Lemma space_ok_with_table m pgdir d p :
  space_ok m pgdir → lo ≤ d < hi → present (pde_at m pgdir d) = false →
  p ∈ used m → data_frame m pgdir p → count (pte_at m pgdir) p range_pages = 0 →
  space_ok (with_table m pgdir d p) pgdir.
Proof.
  intros Hok Hd Hpd Hpu Hpdf Hc. destruct Hpdf as [Hne Hdf].
  assert (present (new_pde p) = true) as Hnp by apply present_last.
  split; simpl; try apply Hok.
  - intros d' Hd'. rewrite pde_with_table by done. case_decide.
    + intros _. by rewrite frame_of_new_pde.
    + by apply (so_table _ _ Hok).
  - intros d1 d2 H1 H2. rewrite !pde_with_table by done. repeat case_decide; subst.
    + done.
    + rewrite frame_of_new_pde. intros _ Hp2 Heq. by destruct (Hdf d2 H2 Hp2).
    + rewrite frame_of_new_pde. intros Hp1 _ Heq. by destruct (Hdf d1 H1 Hp1).
    + by apply (so_inj _ _ Hok).
  - intros v Hv. rewrite pte_with_table by done. intros Hvp.
    destruct (so_map _ _ Hok v Hv Hvp) as [Hu [Hn1 Hn2]]. split; [done|]. split; [done|].
    intros d' Hd'. rewrite pde_with_table by done. case_decide; [|by apply Hn2].
    intros _ Heq. rewrite frame_of_new_pde in Heq.
    apply (count_zero_inv _ _ _ v Hc); [by apply range_pages_elem|]. by split.
  - intros f Hf. rewrite (count_ext _ (pte_at m pgdir)); [by apply (so_ref _ _ Hok)|].
    intros v Hv. apply pte_with_table; try done. by apply range_pages_elem.
  - intros Hcr v e Hv He. rewrite pte_with_table by done. by apply (so_tlb _ _ Hok).
Qed.

(** [get_pte(pgdir, la, 1)] fails only for want of memory; otherwise the table exists afterwards and
    no translation has changed. *)
Definition table_added (m m' : machine) (pgdir : Z) : Prop :=
  space_ok m' pgdir ∧ npage m' = npage m ∧ cr3 m' = cr3 m ∧ swap_init_ok m' = swap_init_ok m ∧
  tlb m' = tlb m ∧
  pm_frames (pm m') = pm_frames (pm m) ∧
  (pm_free (pm m') ⊆ pm_free (pm m) ∧ (size (pm_free (pm m)) ≤ Datatypes.S (size (pm_free (pm m'))))%nat) ∧
  (∀ v, in_range v → pte_at m' pgdir v = pte_at m pgdir v) ∧
  (∀ f, f ∈ used m → ref_of m' f = ref_of m f) ∧
  (∀ f, f ∈ used m → data_frame m pgdir f → data_frame m' pgdir f) ∧
  (∀ f i, f ∈ used m → f ≠ pgdir → read m' (f, i) = read m (f, i)).

Lemma get_pte_create m pgdir la :
  space_ok m pgdir → is_u32 la → in_range (vpn la) →
  swap_init_ok m = false ∨ present (pde_at m pgdir (vpn la / 1024)) = true ∨ pm_free (pm m) ≠ ∅ →
  ∃ r m', get_pte pgdir la true m = Ret (r, m') ∧
    match r with
    | Some a => a = (frame_of (pde_at m' pgdir (vpn la / 1024)), vpn la mod 1024) ∧
        present (pde_at m' pgdir (vpn la / 1024)) = true ∧ table_added m m' pgdir
    | None => m' = m ∧ pm_free (pm m) = ∅ ∧ present (pde_at m pgdir (vpn la / 1024)) = false
    end.
Proof.
  intros Hok Hla Hv Hsw. pose proof (in_range_dir _ Hv) as Hd.
  destruct (present (pde_at m pgdir (vpn la / 1024))) eqn:Hp.
  { eexists _, m. split; [by apply get_pte_find|]. simpl. split_and!; [done|done|]. unfold table_added. split_and!; auto with lia. }
  assert (swap_init_ok m = false ∨ pm_free (pm m) ≠ ∅) as Hsw' by (destruct Hsw as [?|[?|?]]; [by left|done|by right]).
  clear Hsw. rename Hsw' into Hsw.
  destruct (alloc_page_run m (so_inv _ _ Hok) Hsw) as (r & x & Hrun & Hr).
  unfold get_pte. rewrite PDX_vpn, PTX_vpn by done. step using reflexivity.
  fold (pde_at m pgdir (vpn la / 1024)). rewrite Hp. simpl negb. cbv iota.
  destruct r as [p|].
  - destruct Hr as (Hpf & Hxi & Hfr & Hfree & Href & Hoth).
    destruct (pm_set_ref x p 1) as (y & Hy & Hyi & Hyfr & Hyfree & Hyr & Hyo); [done| |].
    { rewrite Hfr, Hfree. pose proof (pm_free_frames (pm m) (so_inv _ _ Hok)). set_solver. }
    assert (∀ i, i ∉ pm_free (pm m) → page_ref i y = page_ref i (pm m)) as Hoth2.
    { intros i Hi. rewrite Hyo by (intros ->; done). auto. }
    destruct (space_ok_alloc m pgdir p y 1) as (Hok1 & Hu1 & Hdf1 & Hc1); try done; try congruence.
    set (d := vpn la / 1024) in *. set (m1 := set_pm m y) in *.
    assert (space_ok (with_table m1 pgdir d p) pgdir) as Hok2 by by apply space_ok_with_table.
    exists (Some (p, vpn la mod 1024)), (with_table m1 pgdir d p).
    pose proof Hdf1 as [Hne Hdf2].
    assert (pde_at (with_table m1 pgdir d p) pgdir d = new_pde p) as Hpde.
    { rewrite pde_with_table by done. by rewrite decide_True. }
    split_and!.
    + assert (get_pte_alloc pgdir la m = Ret (true, with_table m1 pgdir d p)) as Halloc.
      { unfold get_pte_alloc. step using (exact Hrun). cbv iota.
        step using (unfold lift_pm; simpl; rewrite Hy; reflexivity).
        erewrite (M_bind_step (KADDR _)).
        2:{ unfold KADDR, mbind, M_bind, gets. rewrite PPN_page2pa. simpl.
            pose proof (used_npage m1 pgdir p Hok1 Hu1) as Hnp. simpl in Hnp. rewrite Hnp. reflexivity. }
        rewrite PDX_vpn by done. done. }
      step using (exact Halloc). cbv iota. step using reflexivity.
      fold (pde_at (with_table m1 pgdir d p) pgdir d). rewrite Hpde.
      step using (apply (KADDR_run _ pgdir); [done|by rewrite frame_of_new_pde]).
      by rewrite frame_of_new_pde.
    + by rewrite Hpde, frame_of_new_pde.
    + rewrite Hpde. apply present_last.
    + split_and!; try done; simpl.
      * congruence.
      * rewrite Hyfree, Hfree. set_solver.
      * rewrite Hyfree, Hfree. apply size_remove_one.
      * intros v Hvr. by apply (pte_with_table m1 pgdir d p v).
      * intros f Hf. unfold ref_of. simpl. rewrite Hoth2; [done|]. unfold used in Hf. set_solver.
      * intros f Hf [Hf1 Hf2]. split; [done|]. intros d' Hd'. rewrite pde_with_table by done.
        case_decide; [|by apply Hf2]. rewrite frame_of_new_pde. intros _ <-. unfold used in Hf. set_solver.
      * intros f i Hf Hfd. rewrite read_with_table by done. rewrite decide_False by (intros [= ? ?]; done).
        simpl. rewrite decide_False; [done|]. intros ->. unfold used in Hf. set_solver.
  - destruct Hr as [-> Hempty]. exists None, m. split; [|done].
    assert (set_pm m (pm m) = m) as Hm by (clear; by destruct m). rewrite Hm in Hrun.
    assert (get_pte_alloc pgdir la m = Ret (false, m)) as Halloc.
    { unfold get_pte_alloc. by step using (exact Hrun). }
    by step using (exact Halloc).
Qed.

(** ** Unmapping and mapping a page *)

Lemma used_without m m' pgdir v g :
  without m m' pgdir v → g ∈ used m → g ≠ frame_of (pte_at m pgdir v) → g ∈ used m'.
Proof.
  intros (_ & _ & Hfr & H1 & H2 & _) Hg Hgf. unfold used in *. rewrite Hfr.
  destruct (decide (ref_of m (frame_of (pte_at m pgdir v)) = 1)) as [Hr|Hr].
  - rewrite (H1 Hr). set_solver.
  - destruct (H2 Hr) as [-> _]. set_solver.
Qed.

Lemma pte_without m m' pgdir v w :
  space_ok m pgdir → in_range v → in_range w → present (pde_at m pgdir (v / 1024)) = true →
  without m m' pgdir v →
  pte_at m' pgdir w = if decide (w = v) then 0 else pte_at m pgdir w.
Proof.
  intros Hok Hv Hw Hp ((x & ->) & _). by apply (pte_with_pte m pgdir v 0 w).
Qed.

Lemma pde_without m m' pgdir v d :
  space_ok m pgdir → in_range v → present (pde_at m pgdir (v / 1024)) = true →
  without m m' pgdir v → pde_at m' pgdir d = pde_at m pgdir d.
Proof. intros Hok Hv Hp ((x & ->) & _). by apply (pde_with_pte m pgdir v 0 d). Qed.

Lemma present_pde_of_pte m pgdir v :
  present (pte_at m pgdir v) = true → present (pde_at m pgdir (v / 1024)) = true.
Proof. unfold pte_at. by destruct (present (pde_at m pgdir (v / 1024))). Qed.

---

__Assignment__
In the listing above, find the line with "space_ok m pgdir → lo" and the line with "intros v Hv. apply"; set down exactly those two lines and every line between them, nothing more.

__Answer space__
  space_ok m pgdir → lo ≤ d < hi → present (pde_at m pgdir d) = false →
  p ∈ used m → data_frame m pgdir p → count (pte_at m pgdir) p range_pages = 0 →
  space_ok (with_table m pgdir d p) pgdir.
Proof.
  intros Hok Hd Hpd Hpu Hpdf Hc. destruct Hpdf as [Hne Hdf].
  assert (present (new_pde p) = true) as Hnp by apply present_last.
  split; simpl; try apply Hok.
  - intros d' Hd'. rewrite pde_with_table by done. case_decide.
    + intros _. by rewrite frame_of_new_pde.
    + by apply (so_table _ _ Hok).
  - intros d1 d2 H1 H2. rewrite !pde_with_table by done. repeat case_decide; subst.
    + done.
    + rewrite frame_of_new_pde. intros _ Hp2 Heq. by destruct (Hdf d2 H2 Hp2).
    + rewrite frame_of_new_pde. intros Hp1 _ Heq. by destruct (Hdf d1 H1 Hp1).
    + by apply (so_inj _ _ Hok).
  - intros v Hv. rewrite pte_with_table by done. intros Hvp.
    destruct (so_map _ _ Hok v Hv Hvp) as [Hu [Hn1 Hn2]]. split; [done|]. split; [done|].
    intros d' Hd'. rewrite pde_with_table by done. case_decide; [|by apply Hn2].
    intros _ Heq. rewrite frame_of_new_pde in Heq.
    apply (count_zero_inv _ _ _ v Hc); [by apply range_pages_elem|]. by split.
  - intros f Hf. rewrite (count_ext _ (pte_at m pgdir)); [by apply (so_ref _ _ Hok)|].
    intros v Hv. apply pte_with_table; try done. by apply range_pages_elem.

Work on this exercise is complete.